Doch bevor das Kölner Publikum sich diesem hingeben durfte, gab noch jemand anders sich redlich Mühe, das Underground zum kochen zu bringen: Gestatten, The Death Letters, Punkrock-Duo, ebenfalls im Lieblingsnachbarland deutscher Fußballfans beheimatet. Der nach einem Song Son Houses benannte Rock-Nachwuchs legt vor nur knapp 50 Leuten einen achtbaren Auftritt hin.

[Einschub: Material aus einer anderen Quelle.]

Lemma schedule_all_frame (l : list number) :
  forall s s', schedule_all clock todoMap l s = Some s' ->
    (s_samples s' = s_samples s + length l)%nat
    /\ (forall x, ~ In x l ->
          Map_get (s_earliestStart s') x = Map_get (s_earliestStart s) x
          /\ Map_get (s_completionTime s') x = Map_get (s_completionTime s) x)
    /\ (forall x, In x (Map_keys (s_completionTime s')) <->
                  In x (Map_keys (s_completionTime s)) \/ In x l)
    /\ (forall x, In x (Map_keys (s_earliestStart s')) <->
                  In x (Map_keys (s_earliestStart s)) \/ In x l).
Proof.
  induction l as [|y r IH]; intros s s' H; simpl in H.
  - injection H as <-. simpl. repeat split; try tauto; lia.
  - destruct (schedule_step clock todoMap s y) as [s1|] eqn:E; [|discriminate].
    apply schedule_step_effect in E as (todo & _ & ->).
    apply IH in H as (H1 & H2 & H3 & H4). simpl in *.
    split; [lia|]. split; [|split].
    + intros x Hx. destruct (H2 x) as [Ha Hb]; [tauto|].
      rewrite Ha, Hb, !Map_get_set_other by tauto. tauto.
    + intros x. rewrite H3, Map_keys_set_iff. intuition.
    + intros x. rewrite H4, Map_keys_set_iff. intuition.
Qed.

(** The task at position [length pre] of the order: what its step reads
    and what the final maps hold for it. *)
Lemma schedule_all_at (pre post : list number) (x : number) (s' : schedule) :
  NoDup (pre ++ x :: post) ->
  schedule_all clock todoMap (pre ++ x :: post) (mkSchedule [] [] 0) = Some s' ->
  exists sk todo,
    schedule_all clock todoMap pre (mkSchedule [] [] 0) = Some sk
    /\ Map_get todoMap x = Some todo
    /\ (forall d, In d (Map_keys (s_completionTime sk)) <-> In d pre)
    /\ (forall d, In d pre -> Map_get (s_completionTime s') d = Map_get (s_completionTime sk) d)
    /\ let start := fold_left (later_completion (s_completionTime sk)) (deps_of todo)
                              (clock (length pre)) in
       Map_get (s_earliestStart s') x = Some start
       /\ Map_get (s_completionTime s') x
          = Some (new_Date (start + duration_or_default todo * 60 * 60 * 1000)).
Proof.
  intros Hnd H. rewrite schedule_all_app in H.
  destruct (schedule_all clock todoMap pre (mkSchedule [] [] 0)) as [sk|] eqn:Hpre;
    [|discriminate].
  simpl in H. destruct (schedule_step clock todoMap sk x) as [s1|] eqn:Hstep; [|discriminate].
  apply schedule_step_effect in Hstep as (todo & Htodo & Hs1).
  apply schedule_all_frame in Hpre as (Hk1 & _ & Hk3 & _).
  apply schedule_all_frame in H as (_ & Hf & _ & _).
  simpl in *.
  assert (Hx : ~ In x post).
  { apply NoDup_remove_2 in Hnd. intros Hin. apply Hnd, in_app_iff. now right. }
  assert (Hxpre : ~ In x pre).
  { apply NoDup_remove_2 in Hnd. intros Hin. apply Hnd, in_app_iff. now left. }
  exists sk, todo. split; [reflexivity|]. split; [assumption|].
  split; [intros d; rewrite Hk3; tauto|]. split.
  - intros d Hd.
    assert (Hdp : ~ In d post).
    { intros Hin. apply NoDup_app_remove_l in Hnd as Hnd'.
      revert Hnd Hd Hin. clear. intros Hnd Hd Hin.
      induction pre as [|p r IH]; [destruct Hd|].
      simpl in Hnd. inversion Hnd as [|? ? Hp Hr]; subst.
      destruct Hd as [->|Hd]; [|auto].
      apply Hp, in_app_iff. right. now right. }
    destruct (Hf d Hdp) as [_ ->]. rewrite Hs1. simpl.
    apply Map_get_set_other. congruence.
  - destruct (Hf x Hx) as [-> ->]. rewrite Hs1, Hk1. simpl.
    rewrite !Map_get_set_same. split; reflexivity.
Qed.
End Walk.

(** ** Critical path: the choice of a dependency *)

Lemma critical_dep_spec (ct : Map DateObject) (start : option Date) (deps : list number) :
  forall a ca cd c,
    critical_dep ct start deps (a, ca) = Some (cd, c) ->
    ((cd, c) = (a, ca)
     /\ forall d c' s, In d deps -> Map_get ct d = Some (Valid c') -> start = Some s ->
          within_tolerance c' s -> c' <= ca)
    \/ (exists s, start = Some s /\ ca < c /\ selected ct s deps cd c).
Proof.
  unfold within_tolerance.
  induction deps as [|d rest IH]; intros a ca cd c H; simpl in H.
  - injection H as <- <-. left. split; [reflexivity|]. intros d c' s [].
  - assert (Hskip : critical_dep ct start rest (a, ca) = Some (cd, c) ->
              (forall c' s', Map_get ct d = Some (Valid c') -> start = Some s' ->
                 Z.abs (c' - s') < 1000 -> c' <= ca) ->
              ((cd, c) = (a, ca)
               /\ forall d' c' s', In d' (d :: rest) -> Map_get ct d' = Some (Valid c') ->
                    start = Some s' -> Z.abs (c' - s') < 1000 -> c' <= ca)
              \/ (exists s', start = Some s' /\ ca < c /\ selected ct s' (d :: rest) cd c)).
    { intros Hrest Hd. apply IH in Hrest as [[Heq Hall]|(s' & Hs & Hlt & Hsel)].
      - left. split; [assumption|].
        intros d' c' s' [<-|Hin] Hget Hs Htol; [|eauto].
        exact (Hd c' s' Hget Hs Htol).
      - right. exists s'. split; [assumption|]. split; [assumption|].
        destruct Hsel as (pre & post & -> & Hget & Htol & Hpre & Hpost).
        exists (d :: pre), post. split; [reflexivity|]. split; [assumption|].
        split; [assumption|]. split; [|assumption].
        intros d' c' [<-|Hin] Hget' Htol'; [|eauto].
        specialize (Hd c' s' Hget' Hs Htol'). lia. }
    destruct (Map_get ct d) as [[dc|]|] eqn:Ed.
    + destruct start as [s|]; [|discriminate].
      destruct (Z.ltb_spec (Z.abs (dc - s)) 1000) as [Htol|Htol].
      * simpl in H. destruct (Z.ltb_spec ca dc) as [Hlt|Hge].
        -- apply IH in H as [[Heq Hall]|(s' & Hs & Hlt' & Hsel)].
           ++ injection Heq as -> ->. right. exists s.
              split; [reflexivity|]. split; [assumption|].
              exists [], rest. split; [reflexivity|]. split; [assumption|].
              split; [exact Htol|]. split; [intros ? ? []|].
              intros d' c' Hin Hget Htol'. eapply Hall; eauto.
           ++ injection Hs as <-. right. exists s.
              split; [reflexivity|]. split; [lia|].
              destruct Hsel as (pre & post & -> & Hget & Htol' & Hpre & Hpost).
              exists (d :: pre), post. split; [reflexivity|]. split; [assumption|].
              split; [assumption|]. split; [|assumption].
              intros d' c' [<-|Hin] Hget' Htol''; [|eauto].
              rewrite Ed in Hget'. injection Hget' as <-. assumption.
        -- apply Hskip; [assumption|]. intros c' s' Hget Hs. injection Hget as <-. lia.
      * apply Hskip; [assumption|]. intros c' s' Hget Hs.
        injection Hget as <-. injection Hs as <-. lia.
    + destruct start as [s|]; [|discriminate].
      apply Hskip; [assumption|]. intros c' s' Hget. discriminate Hget.
    + apply Hskip; [assumption|]. intros c' s' Hget. discriminate Hget.
Qed.

Lemma critical_dep_returns (ct : Map DateObject) (s : Date) (deps : list number) :
  forall acc, exists r, critical_dep ct (Some s) deps acc = Some r.
Proof.
  induction deps as [|d rest IH]; intros acc; simpl; [now exists acc|].
  destruct (Map_get ct d) as [[dc|]|]; [|apply IH|apply IH].
  destruct (Z.abs (dc - s) <? 1000); [|apply IH].
  destruct (snd acc <? dc); apply IH.
Qed.

(** ** Critical path: the backward trace *)

Section Trace.
Variable todos : list Todo.
Variable es : Map Date.
Variable ct : Map DateObject.

Lemma critical_dep_key (start : option Date) (deps : list number) (cd : number) (c : Date) :
  critical_dep ct start deps (minus_one, 0) = Some (cd, c) ->
  cd = minus_one \/ In cd (Map_keys ct).
Proof.
  intros H. apply critical_dep_spec in H as [[Heq _]|(s & _ & _ & Hsel)].
  - injection Heq as -> _. now left.
  - destruct Hsel as (_ & _ & _ & Hget & _). right. eapply Map_get_Some_In; eauto.
Qed.

Lemma tracePath_returns (fuel : nat) :
  (forall x, In x (Map_keys ct) -> exists s, Map_get es x = Some s) ->
  forall x t, In x (Map_keys ct) ->
    (length (unvisited (Map_keys ct) (t_visited t)) < fuel)%nat ->
    exists t', tracePath fuel todos es ct x t = Some t'.
Proof.
  intros Hes. induction fuel as [|fuel IH]; intros x t Hx Hlt; [lia|].
  simpl. destruct (Set_has (t_visited t) x) eqn:Ev; [now exists t|].
  destruct (find_todo todos x) as [todo|]; [|eexists; reflexivity].
  destruct (Hes x Hx) as [s ->].
  destruct (critical_dep_returns ct s (deps_of todo) (minus_one, 0)) as [[cd c] Hcd].
  rewrite Hcd. destruct (number_eqb_spec cd minus_one) as [->|Hne]; [eexists; reflexivity|].
  apply IH.
  - apply critical_dep_key in Hcd as [?|?]; [contradiction|assumption].
  - simpl. apply Set_has_not_In in Ev.
    pose proof (unvisited_add (Map_keys ct) (t_visited t) x Hx Ev). lia.
Qed.
(** *** The handlers as a whole *)

Lemma tidy_error (w : world) (evs : list syscall) (msg : string) :
  msg <> EmptyString ->
  tidy_outcome w (false, add_cerr (add_trace w evs) msg).
Proof. intros Hm. repeat split. now exists msg. Qed.

Lemma tidy_error_now (w : world) (msg : string) :
  msg <> EmptyString -> tidy_outcome w (false, add_cerr w msg).
Proof. intros Hm. repeat split. now exists msg. Qed.

Lemma open_error_nonempty (path : string) : open_error path <> EmptyString.
Proof. unfold open_error. rewrite append_cons. discriminate. Qed.

Lemma tidy_write (path value msg : string) (w : world) :
  tidy_outcome w
    match file_ops.write_file path value w with
    | (true, w') => (true, add_cout w' msg)
    | (false, w') => (false, w')
    end.
Proof.
  rewrite write_file_run.
  destruct (files w !! path) as [f|];
    [destruct (f_access_w f); [destruct (f_open_w f)|]|].
  - split; reflexivity.
  - apply tidy_error. rewrite append_cons. discriminate.
  - apply tidy_error. rewrite append_cons. discriminate.
  - apply tidy_error. rewrite append_cons. discriminate.
Qed.

Lemma tidy_reader (path : string) (text : string -> string) (w : world) :
  tidy_outcome w
    match opens w path with
    | Some f => (true, add_cout (add_trace w [SysOpenRead path]) (text (getline f)))
    | None => (false, add_cerr (add_trace w [SysOpenRead path]) (open_error path))
    end.
Proof.
  destruct (opens w path).
  - split; reflexivity.
  - apply tidy_error, open_error_nonempty.
Qed.

Lemma no_write_reader (path : string) (text : string -> string) (w : world) :
  no_write w (snd
    match opens w path with
    | Some f => (true, add_cout (add_trace w [SysOpenRead path]) (text (getline f)))
    | None => (false, add_cerr (add_trace w [SysOpenRead path]) (open_error path))
    end).
Proof.
  destruct (opens w path); (split; [reflexivity|]); now exists [SysOpenRead path].
Qed.

Lemma no_write_add_cout (w : world) (s : string) : no_write w (add_cout w s).
Proof. split; [reflexivity|]. exists []. cbn. now rewrite app_nil_r. Qed.

(** Each [read] method is one of the two shapes above. *)
Lemma read_handler_run (g : globals) (cmd : Command) (op : M bool) (w : world) :
  read_handler g cmd = Some op ->
  exists path text,
    op w = match opens w path with
           | Some f => (true, add_cout (add_trace w [SysOpenRead path]) (text (getline f)))
           | None => (false, add_cerr (add_trace w [SysOpenRead path]) (open_error path))
           end.
Proof.
  destruct cmd; intros [= <-].
  - exists POWER_PATH, (reading_text RdPower). apply (reading_op_run RdPower).
  - exists FAN_PATH, (reading_text RdFan). apply (reading_op_run RdFan).
  - exists PLATFORM_PROFILE_PATH, (reading_text RdPerf). apply (reading_op_run RdPerf).
  - exists (onoff_path g FRecord),
      (fun v => onoff_label FRecord +:+ enabled_text v +:+ endl).
    apply (onoff_read_run g FRecord).
  - exists KBD_BACKLIGHT_PATH, (reading_text RdKbd). apply (reading_op_run RdKbd).
  - exists (onoff_path g FLid),
      (fun v => onoff_label FLid +:+ enabled_text v +:+ endl).
    apply (onoff_read_run g FLid).
  - exists (onoff_path g FUsb),
      (fun v => onoff_label FUsb +:+ enabled_text v +:+ endl).
    apply (onoff_read_run g FUsb).
Qed.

Am meisten ins Auge fällt das Verhältnis von Alter zu Können - Gitarrist und Sänger Jordi "Duende" Ariza Lora (19) und Drummer Victor Brandt (18) spielen nicht eben virtuos, aber mit einem Wumms und Gefühl dahinter, dass die Ohren schlackern. Seit den Blues Rock-Anfängen hörbar richtung Post und Punk expandiert, hat das Repertoire deutlich an Wucht und Härte zugelegt. Mit Erstling "The Death Letters" haben die Songs von "Post-Historic" soundmäßig nicht mehr eben viel gemeinsam. Das hier ist gereifter, greifbarer, überzeugend und knackig. Kurz: Die Jungs werden erwachsen.
Ein Tritt in den Allerwertesten geht an das Mixing, aber bitte mit Anlauf! Im Kakophonie-Matsch ist an Stimme nicht mehr viel auszumachen, die Death Letters waren derart schlecht gemischt, dass man fast Sabotage hätte vermuten können. Wäre da nicht bekanntermaßen die altbewährte Tradition, Vorbands immer ein bisschen schlechter abzumischen, als den Hauptact. Sehr, sehr dummes Brauchtum, bitte abschaffen!
Soundmäßig waren De Staat also besser gerüstet, für die Alternative-Rocker wurden die Verhältnisse von unerträglich auf ganz ordentlich geregelt. Und prompt legen die Niederländer einen Auftritt aus dem Lehrbuch hin. Bedenkt man, dass die Band mittlerweile auf Festivals wie dem Glastonbury vor Besucherzahlen in den Zehntausenden spielt, ist es beachtlich, wie viel Energie hier in einen so kleinen Gig gelegt wird. Nach und nach strömen dann zwar auch noch die restlichen Ticketabnehmer ein, aber die Anzahl eifriger Zuhörer verweilt im zweistelligen Bereich.
Dem Konzert aber tut das dennoch keinen Abbruch. Mastermind Torre Florim brilliert trotz Erkältung mit astreiner (Stimm-)Performance, Vedran Mircetic zeigt, was ein Genie an der Gitarre ist, Jack Black-Verschnitt Rocco Bell scheint einfach jedes Instrumentes mächtig und über Jop van Summeren könnte man nichts Besseres sagen, als dass er seinen Kollegen ebenbürtig ist. Im Vordergrund aber stehen Tim van Delfts trocken-knackige Drums, die ganz viel bei dem Sound ausmachen, den die Band mit "Machinery" so gerne festhalten wollte: Den einer Maschine. Dazu wird ausgiebig mit Pausen gearbeitet, ein breites Repertoire an Percussion und Synthies eingesetzt und sich Florims wandlungsfähiges Stimmorgan zu Nutze gemacht.
Auch was das Entertainment angeht, kam keiner zu kurz und Improvisation wird ebenfalls ganz groß geschrieben. Als Florim sprachkundig in die Menge brüllt "Wir haben Spaß, und du?" verbessert das deutsche Publikum artig einstimmig "SIE!", bevor sich der Sänger witzelnd erkundigt "Soll ich 'du' sagen oder muss ich 'Sie' sagen?" Aber nicht nur der Interaktion mit dem Publikum kommt die Größe der Location zu Gute. Hier wird auch mal ein Intro einfach ohne Mikro gesungen und Florims Stimme hallt trotzdem von den Wänden wider, bevor Band wie Auditorium in stiller Übereinkunft beginnen, zum A-Cappella zu klatschen - das nennt man Atmosphäre! Spätestens bei Single "Sweatshop" hält sich dann keiner mehr, und alles, was den Death Letters noch andächtig gelauscht hat, zappelt haareschüttelnd vor der Bühne ab. Seinem Konzept hat das Quartett jedenfalls alle Ehre gemacht, denn eines ist De Staats Sound unbestreitbar: Prägnant und stampfend wie eine Maschine.